DATA TO USE:

○ ○ ○ ○ ○ ○ ○

Lemma handleNewMessage_fetches connected message st :
  fetches (handleNewMessage connected message st) =
  if truthy (messageChatId message)
     && (upsertFromIncomingMessage message (messageChatId message) (chats st)).2
  then fetches st ++ [messageChatId message]
  else fetches st.
Proof.
  unfold handleNewMessage.
  destruct (truthy (messageChatId message)); simpl; [|done].
  destruct (isActiveChat _ _), connected,
    (negb (bool_decide (String_ (get message "sender") =
                        String_ (get_opt (user st) "id")))); simpl;
    destruct (upsertFromIncomingMessage _ _ _) as [next [|]]; done.
Qed.

(** X7. What [message:new] does to the chat list, for a payload that
    names a chat [k]. If a chat with id [k] is cached, the list keeps its
    length and order, the chats with id [k] get the message as their
    [lastMessage] and keep every other member, all other chats are
    unchanged, and no fetch is started. If none is cached and the event
    embeds chat info, the list is unchanged or grows by one chat at the
    front, and no fetch is started. If none is cached and the event
    embeds no chat info, the list is unchanged and exactly one fetch of
    that chat is started. *)
Theorem message_new_chat_list_cases
    (connected : bool) (message : obj) (st : state) :
  truthy (messageChatId message) = true →
  let k := String_ (messageChatId message) in
  let st' := handleNewMessage connected message st in
  (has_id k (chats st) = true →
   length (chats st') = length (chats st) ∧
   fetches st' = fetches st ∧
   ∀ i c, chats st !! i = Some c →
     ∃ c', chats st' !! i = Some c' ∧
           (canonical_id c ≠ k → c' = c) ∧
           (canonical_id c = k →
            c' !! "lastMessage" = Some (VObj message) ∧
            ∀ key, key ≠ "lastMessage" → c' !! key = c !! key)) ∧
  (has_id k (chats st) = false → truthy (get message "chatInfo") = true →
   fetches st' = fetches st ∧
   (chats st' = chats st ∨
    ∃ chat, chats st' = chat :: chats st ∧
            (canonical_id chat ∉ canonical_id <$> chats st) ∧
            chat !! "lastMessage" = Some (VObj message) ∧
            ∀ key, key ≠ "lastMessage" →
                   chat !! key = spread (get message "chatInfo") !! key)) ∧
  (has_id k (chats st) = false → truthy (get message "chatInfo") = false →
   chats st' = chats st ∧
   fetches st' = fetches st ++ [messageChatId message]).
Proof.
  intros Ht. cbv zeta.
  rewrite handleNewMessage_chats, handleNewMessage_fetches, Ht by done.
  unfold upsertFromIncomingMessage. simpl. split_and!.
  - intros ->. simpl. rewrite length_map. split_and!; [done|done|].
    intros i c Hi. rewrite list_lookup_fmap, Hi. simpl. eexists. split; [done|].
    case_bool_decide; split; try done.
    intros _. split; [by rewrite lookup_insert_eq|].
    intros key Hkey. by rewrite lookup_insert_ne.
  - intros -> ->.
    match goal with
    | |- context [has_id (canonical_id ?x) _] =>
        destruct (has_id (canonical_id x) (chats st)) eqn:E
    end; simpl.
    + split; [done|by left].
    + split; [done|]. right. eexists. split; [done|]. split_and!.
      * by apply has_id_false_fmap.
      * by rewrite lookup_insert_eq.
      * intros key Hkey. by rewrite lookup_insert_ne.
  - by intros -> ->.
Qed.

Lemma message_new_chat_list_cases_witness :
  chats (handleNewMessage true msg_m5 state0) = chats state0 ∧
  fetches (handleNewMessage true msg_m5 state0) = [VStr "c5"].
Proof.
  destruct (message_new_chat_list_cases true msg_m5 state0 eq_refl)
    as (_ & _ & H).
  apply H; reflexivity.
Defined.

(** ** [message:status] applied twice or out of order *)

Lemma get_insert_eq k v (o : obj) : get (<[k := v]> o) k = v.
Proof. unfold get. by rewrite lookup_insert_eq. Qed.

Lemma get_insert_ne k k' v (o : obj) : k ≠ k' → get (<[k := v]> o) k' = get o k'.
Proof. intros. unfold get. by rewrite lookup_insert_ne. Qed.

Lemma patchStatus_again ev old :
  patchStatus (VObj (patchStatus old ev)) ev = patchStatus old ev.
Proof. unfold patchStatus. simpl. by rewrite insert_insert_eq. Qed.

Lemma patchStatus_swap ev1 ev2 old :
  String_ (userId ev1) ≠ String_ (userId ev2) →
  patchStatus (VObj (patchStatus old ev2)) ev1 =
  patchStatus (VObj (patchStatus old ev1)) ev2.
Proof. intros Hne. unfold patchStatus. simpl. by apply insert_insert_ne. Qed.

Lemma statusUpdateMessages_idem ev prev :
  statusUpdateMessages ev (statusUpdateMessages ev prev) =
  statusUpdateMessages ev prev.
Proof.
  unfold statusUpdateMessages. rewrite map_map. apply map_ext. intros m.
  destruct (bool_decide (canonical_id m = String_ (messageId ev))) eqn:E;
    simpl; rewrite ?canonical_id_insert, ?E by done; simpl; [|done].
  by rewrite get_insert_eq, patchStatus_again, insert_insert_eq.
Qed.

Lemma statusUpdateMessages_swap ev1 ev2 prev :
  String_ (userId ev1) ≠ String_ (userId ev2) ∨
  String_ (messageId ev1) ≠ String_ (messageId ev2) →
  statusUpdateMessages ev1 (statusUpdateMessages ev2 prev) =
  statusUpdateMessages ev2 (statusUpdateMessages ev1 prev).
Proof.
  intros Hdiff. unfold statusUpdateMessages. rewrite !map_map.
  apply map_ext. intros m.
  destruct (bool_decide (canonical_id m = String_ (messageId ev1))) eqn:E1,
           (bool_decide (canonical_id m = String_ (messageId ev2))) eqn:E2;
    simpl; rewrite ?canonical_id_insert, ?E1, ?E2 by done; simpl; try done.
  apply bool_decide_eq_true in E1, E2.
  destruct Hdiff as [Hu|Hm]; [|congruence].
  by rewrite !get_insert_eq, !insert_insert_eq, (patchStatus_swap ev1 ev2).
Qed.

Lemma statusUpdateChats_idem ev prev :
  Forall lastMessageIsObject prev →
  statusUpdateChats ev (statusUpdateChats ev prev) = statusUpdateChats ev prev.
Proof.
  intros Hall. unfold statusUpdateChats. rewrite map_map.
  apply map_ext_in. intros c Hc.
  rewrite Forall_forall in Hall. specialize (Hall c).
  unfold lastMessageIsObject in Hall.
  destruct (get c "lastMessage") as [| | | | | |o] eqn:Elm;
    try (rewrite (Hall ltac:(by apply list_elem_of_In)); simpl;
         by rewrite Elm, (Hall ltac:(by apply list_elem_of_In))).
  simpl. change (String_ (js_or (get o "id") (get o "_id"))) with (canonical_id o).
  destruct (bool_decide (canonical_id o = String_ (messageId ev))) eqn:E; simpl.
  - rewrite get_insert_eq. simpl.
    change (String_ (js_or (get ?x "id") (get ?x "_id"))) with (canonical_id x).
    rewrite canonical_id_insert, E by done. simpl.
    by rewrite get_insert_eq, patchStatus_again, !insert_insert_eq.
  - rewrite Elm. simpl.
    change (String_ (js_or (get o "id") (get o "_id"))) with (canonical_id o).
    by rewrite E.
Qed.

Lemma statusUpdateChats_swap ev1 ev2 prev :
  Forall lastMessageIsObject prev →
  String_ (userId ev1) ≠ String_ (userId ev2) ∨
  String_ (messageId ev1) ≠ String_ (messageId ev2) →
  statusUpdateChats ev1 (statusUpdateChats ev2 prev) =
  statusUpdateChats ev2 (statusUpdateChats ev1 prev).
Proof.
  intros Hall Hdiff. unfold statusUpdateChats. rewrite !map_map.
  apply map_ext_in. intros c Hc.
  rewrite Forall_forall in Hall. specialize (Hall c).
  unfold lastMessageIsObject in Hall.
  destruct (get c "lastMessage") as [| | | | | |o] eqn:Elm;
    try (rewrite (Hall ltac:(by apply list_elem_of_In)); simpl;
         by rewrite Elm, (Hall ltac:(by apply list_elem_of_In))).
  simpl. change (String_ (js_or (get o "id") (get o "_id"))) with (canonical_id o).
  destruct (bool_decide (canonical_id o = String_ (messageId ev1))) eqn:E1,
           (bool_decide (canonical_id o = String_ (messageId ev2))) eqn:E2;
    simpl; rewrite ?get_insert_eq, ?Elm; simpl;
    change (String_ (js_or (get ?x "id") (get ?x "_id"))) with (canonical_id x);
    rewrite ?canonical_id_insert, ?E1, ?E2 by done; simpl; try done.
  apply bool_decide_eq_true in E1, E2.
  destruct Hdiff as [Hu|Hm]; [|congruence].
  by rewrite !get_insert_eq, !insert_insert_eq, (patchStatus_swap ev1 ev2).
Qed.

○ ○ ○ ○ ○ ○ ○

INSTRUCTIONS FOR THE TASK: Within the material above, copy exactly the lines from the line that holds "(** X7. What" up to and including the line that holds "embeds chat info, the".

WRITTEN ANSWER:
(** X7. What [message:new] does to the chat list, for a payload that
    names a chat [k]. If a chat with id [k] is cached, the list keeps its
    length and order, the chats with id [k] get the message as their
    [lastMessage] and keep every other member, all other chats are
    unchanged, and no fetch is started. If none is cached and the event
    embeds chat info, the list is unchanged or grows by one chat at the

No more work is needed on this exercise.